(** * node-waf: a shallow embedding of the request-inspection core

    The development follows the layout of the JavaScript sources:

    - [JS]               the few JavaScript library notions the code relies on
                         (strings, truthiness, [Object.values]);
    - [RegExp]           regular expressions with the [lastIndex] cursor of
                         global patterns ([RegExp.prototype.test]);
    - [RuleEngine]       lib/core/rule-engine.js;
    - [RuleManager]      the rule manager and its default rules;
    - [XSSModule]        lib/modules/xss.js;
    - [SQLiModule]       lib/modules/sqli.js;
    - [RateLimitModule]  the rate-limit / IP-block module;
    - [AnomalyScorer]    lib/core/anomaly-scorer.js;
    - [AdaptiveLearning] lib/core/adaptive-learning.js;
    - [WAFMiddleware]    the middleware class (decision and event emission).

    JavaScript numbers that carry scores are modelled as exact rationals
    ([Q]): the rounding of floating-point arithmetic, [NaN] and the
    infinities are not modelled.  Clock readings, counters and sizes are
    integers ([Z]) or naturals, and so is the learning period, a whole
    number of days.  Strings are sequences of code units below 256.  The clock readings of
    one synchronous call are taken at one instant.  The rule manager
    enters the middleware as the list of enabled rules it hands to the
    engine; [createWAF] builds it with its default rules.  The metrics
    registry and the parts of the stats collector that no decision reads
    are left out. *)

From Stdlib Require Import ZArith QArith Qround Lqa Lia Bool List Ascii String.
From stdpp Require Import base option list strings pretty gmap.
Import ListNotations.

Local Open Scope Z_scope.
Local Open Scope string_scope.
Local Open Scope list_scope.

(* ===================================================================== *)
(** ** JavaScript library notions *)
(* ===================================================================== *)

Module JS.

(** Values found in the maps of a request (query, headers, cookies):
    a string, or any other value that is not [null] or [undefined] (an
    array, an object, a number).  The code distinguishes the two by
    [typeof value === 'string']; where it tests the truthiness of a
    value that is not a string, the value counts as truthy. *)
Inductive value : Type :=
| VString (s : string)
| VOther.

(** An object used as a string-keyed map; [Object.values] and
    [Object.entries] enumerate in insertion order. *)
Definition object : Type := list (string * value).

Definition values (o : object) : list value := map snd o.
Definition keys (o : object) : list string := map fst o.

(** [obj[key]] (an object holds one definition per key). *)
Fixpoint get (o : object) (key : string) : option value :=
  match o with
  | [] => None
  | (k, v) :: o' => if String.eqb k key then Some v else get o' key
  end.

(** The string-valued members, in order: the
    [forEach(value => if (typeof value === 'string') texts.push(value))]
    loop shared by every [extractSearchTexts]. *)
Fixpoint string_values (vs : list value) : list string :=
  match vs with
  | [] => []
  | VString s :: vs' => s :: string_values vs'
  | VOther :: vs' => string_values vs'
  end.

(** A request body: absent ([null]/[undefined]), a string, or a
    structured value; the code only ever reads a structured body through
    [JSON.stringify], so the body carries its serialisation. *)
Inductive body : Type :=
| BNone
| BString (s : string)
| BObject (json : string).

(** Truthiness of a string: the empty string is falsy. *)
Definition truthy_string (s : string) : bool :=
  negb (String.eqb s "").

Definition chars (s : string) : list ascii := list_ascii_of_string s.

Definition is_upper (c : ascii) : bool :=
  let n := nat_of_ascii c in (65 <=? n)%nat && (n <=? 90)%nat.
Definition is_lower (c : ascii) : bool :=
  let n := nat_of_ascii c in (97 <=? n)%nat && (n <=? 122)%nat.

(** The capital and the small letters above 127: U+00C0 to U+00DE and
    U+00E0 to U+00FE, the signs U+00D7 and U+00F7 apart. *)
Definition is_upper_latin1 (c : ascii) : bool :=
  let n := nat_of_ascii c in
  (192 <=? n)%nat && (n <=? 222)%nat && negb (n =? 215)%nat.
Definition is_lower_latin1 (c : ascii) : bool :=
  let n := nat_of_ascii c in
  (224 <=? n)%nat && (n <=? 254)%nat && negb (n =? 247)%nat.

Definition to_lower_char (c : ascii) : ascii :=
  if is_upper c || is_upper_latin1 c
  then ascii_of_nat (nat_of_ascii c + 32) else c.
Definition to_upper_char (c : ascii) : ascii :=
  if is_lower c || is_lower_latin1 c
  then ascii_of_nat (nat_of_ascii c - 32) else c.

(** [String.prototype.toLowerCase], on strings of code units below
    256. *)
Fixpoint toLowerCase (s : string) : string :=
  match s with
  | EmptyString => EmptyString
  | String c s' => String (to_lower_char c) (toLowerCase s')
  end.

(** [String.prototype.startsWith]. *)
Fixpoint startsWith (s p : string) : bool :=
  match p, s with
  | EmptyString, _ => true
  | String _ _, EmptyString => false
  | String a p', String b s' => Ascii.eqb a b && startsWith s' p'
  end.

(** [String.prototype.includes]. *)
Fixpoint includes (s p : string) : bool :=
  startsWith s p ||
  match s with
  | EmptyString => false
  | String _ s' => includes s' p
  end.

(** [Array.prototype.join]. *)
Fixpoint join (sep : string) (l : list string) : string :=
  match l with
  | [] => ""
  | [x] => x
  | x :: l' => x ++ sep ++ join sep l'
  end.

(** [s.substring(0, n)]. *)
Definition substring0 (n : nat) (s : string) : string :=
  String.substring 0 n s.

End JS.

(* ===================================================================== *)
(** ** Regular expressions *)
(* ===================================================================== *)

Module RegExp.

(** Abstract syntax of the pattern language used by the sources:
    literals, [.], character classes, [^] and [$], concatenation,
    alternation, groups and (greedy or lazy) quantifiers. *)
Inductive regex : Type :=
| Empty
| Char (c : ascii)
| Dot
| Cls (negated : bool) (ranges : list (nat * nat))
| Bol
| Eol
| Cat (r1 r2 : regex)
| Or (r1 r2 : regex)
| Repeat (lo : nat) (hi : option nat) (greedy : bool) (r : regex).

Record flags : Type := Flags {
  global : bool;
  ignoreCase : bool;
  multiline : bool
}.

(** *** Reading a pattern from its source text *)

Definition ws_ranges : list (nat * nat) := [(9, 13); (32, 32); (160, 160)]%nat.
Definition digit_ranges : list (nat * nat) := [(48, 57)]%nat.
Definition word_ranges : list (nat * nat) :=
  [(65, 90); (97, 122); (48, 57); (95, 95)]%nat.
(** * Down-and-out barrier call pricers of [BarriersTensorFlow.ipynb]

    The notebook prices a down-and-out call three ways: a closed formula
    ([analytical_downOut_py], [analytical_downOut_tf_pricer]), a NumPy
    Monte Carlo pricer ([monte_carlo_down_out_py]) and a TensorFlow graph
    ([monte_carlo_down_out_tf]) that also fetches gradients.

    Numbers.  The notebook computes in binary floating point.  This
    development reads every arithmetic operation as the exact operation on
    real numbers ([R] of the Standard Library): rounding, overflow and
    underflow are outside the model.  What is kept of the floating-point
    and Python behaviour is what does not depend on rounding:
    - dividing a Python float by the integer [shape[1] = 0] raises
      [ZeroDivisionError];
    - [sqrt] of a negative number is NaN, and NaN propagates to the result;
    - the mean of an empty array is NaN.

    Overflow is not computed either, but it is delimited: [Fp.no_overflow]
    says that no value of a Monte Carlo run leaves the range of binary64,
    and the statements about an exact outcome assume it.  The TensorFlow
    graphs compute in float32; they are read in exact arithmetic as well,
    so nothing here compares their rounded values with NumPy's. *)

From Stdlib Require Import Reals Lra Lia List Bool Permutation.
Import ListNotations.
Open Scope R_scope.

(** ** NumPy: arrays and the reductions the pricers use *)

Module Np.

(** A two-dimensional array: [shape = (length elements, shape1)].  The
    column count is stored because an array with no rows still has one. *)
Record ndarray : Type := mk_ndarray {
  shape1 : nat;
  elements : list (list R)
}.

Definition shape0 (a : ndarray) : nat := length (elements a).

(** Every row has [shape1] entries, as in every NumPy array. *)
Definition well_shaped (a : ndarray) : Prop :=
  Forall (fun row => length row = shape1 a) (elements a).

(** [np.cumprod] of one row: running products, left to right. *)
Fixpoint cumprod_from (acc : R) (l : list R) : list R :=
  match l with
  | [] => []
  | x :: t => (acc * x) :: cumprod_from (acc * x) t
  end.

Definition cumprod (l : list R) : list R := cumprod_from 1 l.

(** [np.cumprod(a, axis=1)]. *)
Definition cumprod_axis1 (a : list (list R)) : list (list R) :=
  map cumprod a.

(** [np.min] of one row.  The rows reduced here have [shape1 >= 1]
    entries; the value at the empty row is never used. *)
Definition amin (l : list R) : R :=
  match l with
  | [] => 0
  | x :: t => fold_left Rmin t x
  end.

(** [np.min(a, axis=1)]. *)
Definition min_axis1 (a : list (list R)) : list R := map amin a.

(** [a[:, -1]]: the last column. *)
Definition last_column (a : list (list R)) : list R :=
  map (fun row => last row 0) a.

(** Element-wise product of two vectors of one length. *)
Definition multiply (u v : list R) : list R :=
  map (fun p => fst p * snd p) (combine u v).

Definition sum (l : list R) : R := fold_right Rplus 0 l.

(** [np.mean]: [None] is NaN, the mean of an empty array. *)
Definition mean (l : list R) : option R :=
  match l with
  | [] => None
  | _ :: _ => Some (sum l / INR (length l))
  end.

End Np.

(** ** Results of a pricing call *)

Inductive exn : Type := ZeroDivisionError | OverflowError.

Inductive outcome : Type :=
| Price (x : R)
| NotANumber
| Raised (e : exn).

(** The price an outcome carries; 0 where it carries none. *)
Definition price_of (o : outcome) : R :=
  match o with
  | Price x => x
  | NotANumber | Raised _ => 0
  end.

(** ** The standard normal distribution function

    Modelled from the library: [stats.norm.cdf] and
    [tf.distributions.Normal(0.,1.).cdf] are the standard normal cumulative
    distribution function, [Phi x = 1/2 + integral from 0 to x of the
    density exp(-t^2/2)/sqrt(2 pi)]. *)

Definition std_normal_pdf (t : R) : R := exp (- t ^ 2 / 2) / sqrt (2 * PI).

Lemma std_normal_pdf_continuity : continuity std_normal_pdf.
Proof.
  unfold std_normal_pdf.
  assert (Hexp : continuity (fun t => exp (- t ^ 2 / 2))).
  { apply derivable_continuous. unfold derivable. intros x. reg. }
  intros x.
  apply (continuity_pt_mult (fun t => exp (- t ^ 2 / 2)) (fun _ => / sqrt (2 * PI))).
  - apply Hexp.
  - apply continuity_const. intros a b. reflexivity.
Qed.

Definition std_normal_pdf_integrable (a b : R) :
  Riemann_integrable std_normal_pdf a b :=
  match Rle_dec a b with
  | left Hab =>
      continuity_implies_RiemannInt Hab
        (fun x _ => std_normal_pdf_continuity x)
  | right Hab =>
      RiemannInt_P1
        (continuity_implies_RiemannInt
           (Rlt_le b a (Rnot_le_lt a b Hab))
           (fun x _ => std_normal_pdf_continuity x))
  end.

Definition norm_cdf (x : R) : R :=
  1 / 2 + RiemannInt (std_normal_pdf_integrable 0 x).

(** ** The pure Python pricers *)

Module Py.
Import Np.

(** [blackScholes_py]: the plain vanilla call. *)
Definition blackScholes_py
    (S_0 strike time_to_expiry implied_vol riskfree_rate : R) : R :=
  let S := S_0 in
  let K := strike in
  let dt := time_to_expiry in
  let sigma := implied_vol in
  let r := riskfree_rate in
  let Phi := norm_cdf in
  let d_1 := (ln (S_0 / K) + (r + sigma ^ 2 / 2) * dt) / (sigma * sqrt dt) in
  let d_2 := d_1 - sigma * sqrt dt in
  S * Phi d_1 - K * exp (- r * dt) * Phi d_2.

(** [analytical_downOut_py].  [x ** y] on a positive float base is
    [Rpower x y]; [alpha] is computed and never used, as in the source. *)
Definition analytical_downOut_py
    (S_0 strike time_to_expiry implied_vol riskfree_rate barrier : R) : R :=
  let S := S_0 in
  let K := strike in
  let dt := time_to_expiry in
  let sigma := implied_vol in
  let r := riskfree_rate in
  let alpha := 0.5 - r / sigma ^ 2 in
  let B := barrier in
  let Phi := norm_cdf in
  let d_1 := (ln (S_0 / K) + (r + sigma ^ 2 / 2) * dt) / (sigma * sqrt dt) in
  let d_2 := d_1 - sigma * sqrt dt in
  let bs := S * Phi d_1 - K * exp (- r * dt) * Phi d_2 in
  let d_1a :=
    (ln (B ^ 2 / (S * K)) + (r + sigma ^ 2 / 2) * dt) / (sigma * sqrt dt) in
  let d_2a := d_1a - sigma * sqrt dt in
  let reflection :=
    Rpower (S / B) (1 - r / sigma ^ 2)
    * ((B ^ 2 / S) * Phi d_1a - K * exp (- r * dt) * Phi d_2a) in
  bs - reflection.

(** The simulated paths [S_T] of [monte_carlo_down_out_py]: one row per
    row of variates, the running product of the per-step factors. *)
Definition S_T (S r sigma dt : R) (variates : list (list R))
  : list (list R) :=
  map (map (Rmult S))
      (cumprod_axis1
         (map (map (fun z =>
                      exp ((r - sigma ^ 2 / 2) * dt + sigma * sqrt dt * z)))
              variates)).

(** [monte_carlo_down_out_py]. *)
Definition monte_carlo_down_out_py
    (S_0 strike time_to_expiry implied_vol riskfree_rate barrier : R)
    (stdnorm_random_variates : ndarray) : outcome :=
  let S := S_0 in
  let K := strike in
  match shape1 stdnorm_random_variates with
  | O => Raised ZeroDivisionError
  | Datatypes.S _ =>
    let dt := time_to_expiry / INR (shape1 stdnorm_random_variates) in
    let sigma := implied_vol in
    let r := riskfree_rate in
    let B := barrier in
    if Rlt_dec dt 0 then NotANumber
    else
      let B_shift := B * exp (0.5826 * sigma * sqrt dt) in
      let S_T := S_T S r sigma dt (elements stdnorm_random_variates) in
      let non_touch :=
        map (fun lo => if Rgt_dec lo B_shift then 1 else 0)
            (min_axis1 S_T) in
      let call_payout :=
        map (fun s => Rmax (s - K) 0) (last_column S_T) in
      match mean (multiply non_touch call_payout) with
      | None => NotANumber
      | Some npv => Price (exp (- time_to_expiry * r) * npv)
      end
  end.

End Py.

(** ** The TensorFlow pricers

    A TensorFlow pricer builds a graph over placeholders once, and its inner
    function feeds the placeholders and runs the fetch list [target_calc].
    The graph is modelled in two layers: which tensors are fetched (names of
    nodes, with [tf.gradients] producing one gradient node per variable),
    and the value of the [npv] node under a feed. *)

Module Tf.
Import Np.

Inductive placeholder : Type :=
| ph_S | ph_K | ph_dt | ph_T | ph_sigma | ph_r | ph_B | ph_dw.

(** Nodes of a pricer graph that can be fetched: the price node and the
    nodes [tf.gradients] adds, [gradient y x] being d[y]/d[x]. *)
Inductive tensor : Type :=
| npv_node
| gradient (y : tensor) (x : placeholder).

(** [tf.gradients(y, xs)]: one gradient node per entry of [xs], in order. *)
Definition gradients (y : tensor) (xs : list placeholder) : list tensor :=
  map (gradient y) xs.

(** An entry of the list given to [sess.run]: a tensor or a list of them. *)
Inductive fetch : Type :=
| Fetch (t : tensor)
| FetchList (ts : list tensor).


(** [target_calc] of [analytical_downOut_tf_pricer(enable_greeks)]. *)
Definition analytical_downOut_tf_pricer_target_calc (enable_greeks : bool)
  : list fetch :=
  let npv := npv_node in
  let target_calc := [Fetch npv] in
  if enable_greeks then
    let greeks :=
      gradients npv [ph_S; ph_sigma; ph_r; ph_K; ph_dt; ph_B] in
    let dS_2ndOrder :=
      gradients (nth 0 greeks npv)
                [ph_S; ph_sigma; ph_r; ph_K; ph_dt; ph_B] in
    let dsigma_2ndOrder :=
      gradients (nth 1 greeks npv)
                [ph_S; ph_sigma; ph_r; ph_K; ph_dt; ph_B] in
    target_calc
      ++ [FetchList greeks; FetchList dS_2ndOrder; FetchList dsigma_2ndOrder]
  else target_calc.

(** The fetch list of [blackScholes_tf_pricer]. *)
Definition blackScholes_tf_pricer_fetches : list fetch :=
  let npv := npv_node in
  let greeks := gradients npv [ph_S; ph_sigma; ph_r; ph_K; ph_dt] in
  let dS_2ndOrder :=
    gradients (nth 0 greeks npv) [ph_S; ph_sigma; ph_r; ph_K; ph_dt] in
  let dsigma_2ndOrder :=
    gradients (nth 1 greeks npv) [ph_S; ph_sigma; ph_r; ph_K; ph_dt] in
  [Fetch npv; FetchList greeks; FetchList dS_2ndOrder;
   FetchList dsigma_2ndOrder].

(** The value of the [npv] node of [analytical_downOut_tf_pricer] under a
    feed of its six placeholders. *)
Definition analytical_downOut_tf_npv (S K dt sigma r B : R) : R :=
  let Phi := norm_cdf in
  let d_1 := (ln (S / K) + (r + sigma ^ 2 / 2) * dt) / (sigma * sqrt dt) in
  let d_2 := d_1 - sigma * sqrt dt in
  let bs_npv := S * Phi d_1 - K * exp (- r * dt) * Phi d_2 in
  let d_1a :=
    (ln (B ^ 2 / (S * K)) + (r + sigma ^ 2 / 2) * dt) / (sigma * sqrt dt) in
  let d_2a := d_1a - sigma * sqrt dt in
  let reflection :=
    Rpower (S / B) (1 - r / sigma ^ 2)
    * ((B ^ 2 / S) * Phi d_1a - K * exp (- r * dt) * Phi d_2a) in
  bs_npv - reflection.

(** The value of the [npv] node of [blackScholes_tf_pricer] under a feed
    of its five placeholders. *)
Definition blackScholes_tf_npv (S K dt sigma r : R) : R :=
  let Phi := norm_cdf in
  let d_1 := (ln (S / K) + (r + sigma ^ 2 / 2) * dt) / (sigma * sqrt dt) in
  let d_2 := d_1 - sigma * sqrt dt in
  S * Phi d_1 - K * exp (- r * dt) * Phi d_2.






(** The values fed to the placeholders of the Monte Carlo graph. *)
Record feed_dict : Type := mk_feed {
  fd_S : R; fd_K : R; fd_dt : R; fd_T : R;
  fd_sigma : R; fd_r : R; fd_B : R; fd_dw : list (list R)
}.

(** The feed [fd] with another value for the placeholder [T]; the
    placeholder [dt] keeps its value. *)
Definition with_T (fd : feed_dict) (t : R) : feed_dict :=
  {| fd_S := fd_S fd; fd_K := fd_K fd; fd_dt := fd_dt fd; fd_T := t;
     fd_sigma := fd_sigma fd; fd_r := fd_r fd; fd_B := fd_B fd;
     fd_dw := fd_dw fd |}.

(** [tf.reduce_all(row > B_shift)] on one row. *)
Definition reduce_all_gt (B_shift : R) (row : list R) : bool :=
  forallb (fun s => if Rgt_dec s B_shift then true else false) row.

(** [tf.cast(b, tf.float32)]. *)
Definition cast (b : bool) : R := if b then 1 else 0.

## The problem:
Retype exactly, and only, the lines above from the one where "(** *** Reading" occurs up to and including the one where "development reads every" occurs.

## Solution below:
(** *** Reading a pattern from its source text *)

Definition ws_ranges : list (nat * nat) := [(9, 13); (32, 32); (160, 160)]%nat.
Definition digit_ranges : list (nat * nat) := [(48, 57)]%nat.
Definition word_ranges : list (nat * nat) :=
  [(65, 90); (97, 122); (48, 57); (95, 95)]%nat.
(** * Down-and-out barrier call pricers of [BarriersTensorFlow.ipynb]

    The notebook prices a down-and-out call three ways: a closed formula
    ([analytical_downOut_py], [analytical_downOut_tf_pricer]), a NumPy
    Monte Carlo pricer ([monte_carlo_down_out_py]) and a TensorFlow graph
    ([monte_carlo_down_out_tf]) that also fetches gradients.

    Numbers.  The notebook computes in binary floating point.  This
    development reads every arithmetic operation as the exact operation on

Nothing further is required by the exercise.